# Find all the limit points and interior points (basic topology)

• nalkapo
In summary, for sets A={(x,y): 0<=x<=1, 0<=y<=1} and B={1-1/n: n=1,2,3,...}, the limit points are 1 and the interior points are all (x,y) values.
nalkapo

## Homework Statement

Find all the limit points and interior points of following sets in R2
A={(x,y): 0<=x<=1, 0<=y<=1} *here I used "<=" symbol to name as "less then or equal".
B={1-1/n: n=1,2,3,...}

## The Attempt at a Solution

the limit point of B is 1 as n goes to infinity. because for the limit point, in the neighborhood there must be infinitely many points.
and I think the limit points of A must be all (x,y) values, because in the neighborhood ve can find infinitely many points in the neighborhood of all points.
my problem is with interior points.
How can I approach in order to find interior points? and what are the interior points of these sets?

An interior point of a set A is a point, p, such that some neighborhood of p is contained in A. Look at, for example, points like (0, 1/2), or (1, 3/4), or (2/3, 1), etc. which lie on the lines bounding the rectangle. Any neighborhood must have some points on every side of the point and so some on the outside of the rectangle.
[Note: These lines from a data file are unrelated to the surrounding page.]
(* ===== verification/_CoqProject ===== *)
-Q . S2P
Prelude.v
Bytes.v
Decimal.v
BaseNix32.v
BaseN.v
Hashing.v
CanonPath.v
StorePath.v
ContentAddress.v
StoreDir.v
Serialise.v
HashSink.v
AsyncHash.v
References.v
Archive.v
Disk.v
HashPath.v
DiskCalls.v
Restore.v
World.v
Delete.v
Canonicalise.v
Optimise.v
Graph.v
ThreadPool.v
Pool.v
Sort.v
PathLocks.v
LRUCache.v
FileSystemAt.v
PosixAccessor.v
FileHasher.v
Strings.v
PathInfo.v
LocalStore.v
Verify.v
AddToStore.v
AddFromDump.v
Settings.v
Schema.v
GCStore.v
GC.v
GCComplete.v
LocalStoreGC.v
TempRoots.v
Those cannot be interior points.

For the second case, you might want to actually write down some of the points:
0, 1/2, 2/3, 3/4, etc. Suppose you drew an interval, say, (1/4, 3/8) around 1/2 or (2/3- 1/24, 2/3+ 1/24) about 2/3? (1/24 is half of 1/12, the distance from 2/3 to 3/4.)

HallsofIvy said:
An interior point of a set A is a point, p, such that some neighborhood of p is contained in A. Look at, for example, points like (0, 1/2), or (1, 3/4), or (2/3, 1), etc. which lie on the lines bounding the rectangle. Any neighborhood must have some points on every side of the point and so some on the outside of the rectangle. Those cannot be interior points.
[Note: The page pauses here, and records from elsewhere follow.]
(** The compressed digest of [compressHash]. *)
Lemma compressHash_Ok h n :
  (0 < n <= maxHashSize)%nat ->
  exists h', compressHash h n = Ok h' /\ hashSize h' = n /\ algo h' = algo h /\
             length (digest_of h') = n.
Proof.
  intros Hn. unfold compressHash. rewrite new_Hash_Ok. cbn [mbind result_bind]. eexists.
  split; [done|]. split; [done|]. split; [done|]. unfold digest_of; cbn [hashSize hash].
  rewrite length_take. rewrite Nat.min_l; [done|].
  assert (forall l buf, length (foldl (fun buf i => xor_at (i mod n) (byte_at (hash h) i) buf) buf l) = length buf) as ->.
  { induction l as [|i l IH]; intros buf; [done|]. cbn [foldl]. by rewrite IH, length_xor_at. }
  rewrite length_replicate. lia.
Qed.

Lemma parseAnyHelper_to_string h f r :
  wf_Hash h -> r (Some (algo h)) = Ok (algo h) ->
  (s ← to_string h f true; parseAnyHelper s r) = Ok (h, f).
Proof.
  intros Hwf Hr. destruct (encode_as_Ok f h Hwf) as (e & He & Hdec).
  assert (0 < hashSize h)%nat as Hs by (destruct Hwf as [-> _]; apply regularHashSize_bounds).
  rewrite to_string_eq, He by done. rewrite orb_true_r. cbn [mbind result_bind].
  unfold parseAnyHelper. rewrite <- app_assoc.
  destruct (decide (f = SRI)) as [->|Hf]; cbn [lit String.list_ascii_of_string app].
  - rewrite (proj2 (splitPrefixTo_None _ _)).
    + rewrite splitPrefixTo_app by (apply printHashAlgo_no; set_solver).
      rewrite parseHashAlgo_print. cbn [fmap result_fmap mbind result_bind]. rewrite Hr. cbn [mbind result_bind].
      by rewrite (parseLowLevel_Ok h).
    + rewrite elem_of_app, elem_of_cons. intros [Hc|[Hc|Hc]].
      * revert Hc. apply printHashAlgo_no. set_solver.
      * done.
      * simpl in He. injection He as <-. revert Hc. apply base64.encode_no_colon.
  - rewrite splitPrefixTo_app by (apply printHashAlgo_no; set_solver).
    rewrite parseHashAlgo_print. cbn [fmap result_fmap mbind result_bind]. rewrite Hr. cbn [mbind result_bind].
    assert (baseFromSize e (algo h) = Ok f /\ exists dec, baseExplicit f = Ok dec /\ dec e = Ok (digest_of h))
      as [-> (dec & Hb & Hd)] by (by destruct f).
    cbn [mbind result_bind]. rewrite Hb. cbn [mbind result_bind]. by rewrite (parseLowLevel_Ok h).
Qed.

Lemma parseAnyPrefixed_to_string h f :
  wf_Hash h -> (s ← to_string h f true; parseAnyPrefixed s) = Ok h.
Proof.
  intros Hwf. pose proof (parseAnyHelper_to_string h f (from_opt BadHash) Hwf eq_refl) as Hp.
  unfold parseAnyPrefixed. destruct (to_string h f true) as [s|]; cbn [mbind result_bind] in *; [|done].
  by rewrite Hp.
Qed.

(** ** Properties *)

(** C38: Rendering a hash in any of the four formats with its algorithm
    prefix and parsing the text back (with no algorithm given) returns the
    same hash and recognises the format. *)
Theorem parse_to_string h f :
  wf_Hash h -> (s ← to_string h f true; parseAnyReturningFormat s None) = Ok (h, f).
Proof. intros Hwf. unfold parseAnyReturningFormat. by apply parseAnyHelper_to_string. Qed.

Lemma parse_to_string_witness : exists h,
  wf_Hash h /\ (s ← to_string h SRI true; parseAnyReturningFormat s None) = Ok (h, SRI).
Proof.
  exists (mkHash 16 (replicate 16 "a"%char ++ replicate (maxHashSize - 16) (bZ 0)) MD5).
  assert (wf_Hash (mkHash 16 (replicate 16 "a"%char ++ replicate (maxHashSize - 16) (bZ 0)) MD5)) as Hwf
    by (by apply (wf_mkHash MD5)).
  split; [exact Hwf|]. apply parse_to_string. exact Hwf.
Defined.

(** Parsing any text as a hash returns a well-formed hash (of the
    requested algorithm when one is given) or throws [BadHash] or
    [UsageError]; no input makes the parser abort. *)
Theorem parseAny_total s optAlgo :
  match parseAny s optAlgo with
  | Ok h => wf_Hash h /\ (forall a, optAlgo = Some a -> algo h = a)
  | Throw e => e = BadHash \/ e = UsageError
  end.
Proof.
  unfold parseAny, parseAnyReturningFormat, parseAnyHelper.
  match goal with |- context [let '(_, _) := ?x in _] => destruct x as [[hashRaw isSRI] rest] end.
  match goal with |- context [?m ≫= _] =>
    assert ((exists o, m = Ok o) \/ m = Throw UsageError) as [[o ->]| ->] end.
  { destruct hashRaw as [p|]; [|by left; eauto]. unfold parseHashAlgo.
    destruct (parseHashAlgoOpt p); [left; by eauto|by right]. }
  2: { cbn. by right. }
  cbn [mbind result_bind].
  match goal with |- context [?m ≫= _] =>
    assert ((exists a, m = Ok a /\ forall a', optAlgo = Some a' -> a = a') \/ m = Throw BadHash)
      as [(a & -> & Ha)| ->] end.
  { destruct o as [o|], optAlgo as [a'|]; try case_decide; subst; eauto; left; eexists;
      (split; [done|]); congruence. }
  2: { cbn. by left. }
  cbn [mbind result_bind]. destruct isSRI.
  - cbn [mbind result_bind].
    destruct (parseLowLevel_total rest a base64.decode (base64_decode_error _)) as [(h & -> & Hwf & <-)| ->];
      cbn; eauto.
  - destruct (baseFromSize_total rest a) as [(f & dec & -> & Hb & Hd)| ->]; [|cbn; by left].
    cbn [mbind result_bind]. rewrite Hb. cbn [mbind result_bind].
    destruct (parseLowLevel_total rest a dec Hd) as [(h & -> & Hwf & <-)| ->]; cbn; eauto.
Qed.

(** Byte [j] of a compressed hash is the XOR of exactly the digest bytes
    whose position is [j] modulo the new size. *)
Theorem compressHash_spec h n j :
  (0 < n <= maxHashSize)%nat -> (j < n)%nat ->
  exists h', compressHash h n = Ok h' /\ hashSize h' = n /\ algo h' = algo h /\
    byte_at (hash h') j =
      xor_bytes (hash h) (filter (fun i => (i mod n)%nat = j) (seq 0 (hashSize h))).
Proof.
  intros Hn Hj. unfold compressHash. rewrite new_Hash_Ok. cbn [mbind result_bind]. eexists.
  split; [done|]. cbn [hashSize algo hash]. split; [done|]. split; [done|].
  rewrite xor_fold by (rewrite length_replicate; lia). unfold xor_bytes. f_equal.
  unfold byte_at. by rewrite lookup_replicate_2 by lia.
Qed.

Lemma compressHash_spec_witness : exists h',
  compressHash (mkHash 32 (replicate 64 "a"%char) SHA256) 20 = Ok h' /\ hashSize h' = 20%nat /\
  algo h' = SHA256 /\
  byte_at (hash h') 12 =
    xor_bytes (replicate 64 "a"%char) (filter (fun i => (i mod 20)%nat = 12%nat) (seq 0 32)).
Proof.
  apply (compressHash_spec (mkHash 32 (replicate 64 "a"%char) SHA256) 20 12); unfold maxHashSize; lia.
Defined.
For the second case, you might want to actually write down some of the points:
0, 1/2, 2/3, 3/4, etc. Suppose you drew an interval, say, (1/4, 3/8) around 1/2 or (2/3- 1/24, 2/3+ 1/24) about 2/3? (1/24 is half of 1/12, the distance from 2/3 to 3/4.)

So, you mean (for B={1-1/n}) that for some points p, I cannot find a neighborhood which is a subset of B. for example in [1/4, 3/8] we cannot find any neighborhood which belongs to B. so, in B there is no interior points. Is that true?

## What is a limit point?

A limit point is a point in a set such that every neighborhood of the point contains at least one other point in the set.

## How do you find limit points in a set?

To find limit points in a set, you can start by identifying all the points in the set. Then, for each point, you can check if every neighborhood of that point contains at least one other point in the set. If so, that point is a limit point.

## What is an interior point?

An interior point is a point in a set that has a neighborhood entirely contained within the set.

## How do you find interior points in a set?

To find interior points in a set, you can start by identifying all the points in the set. Then, for each point, you can check if there is a neighborhood of that point that is entirely contained within the set. If so, that point is an interior point.

## What is the difference between a limit point and an interior point?

The main difference between a limit point and an interior point is that a limit point must have at least one other point in the set in every neighborhood, while an interior point must have a neighborhood entirely contained within the set. In other words, a limit point is a point on the boundary of the set, while an interior point is a point within the set.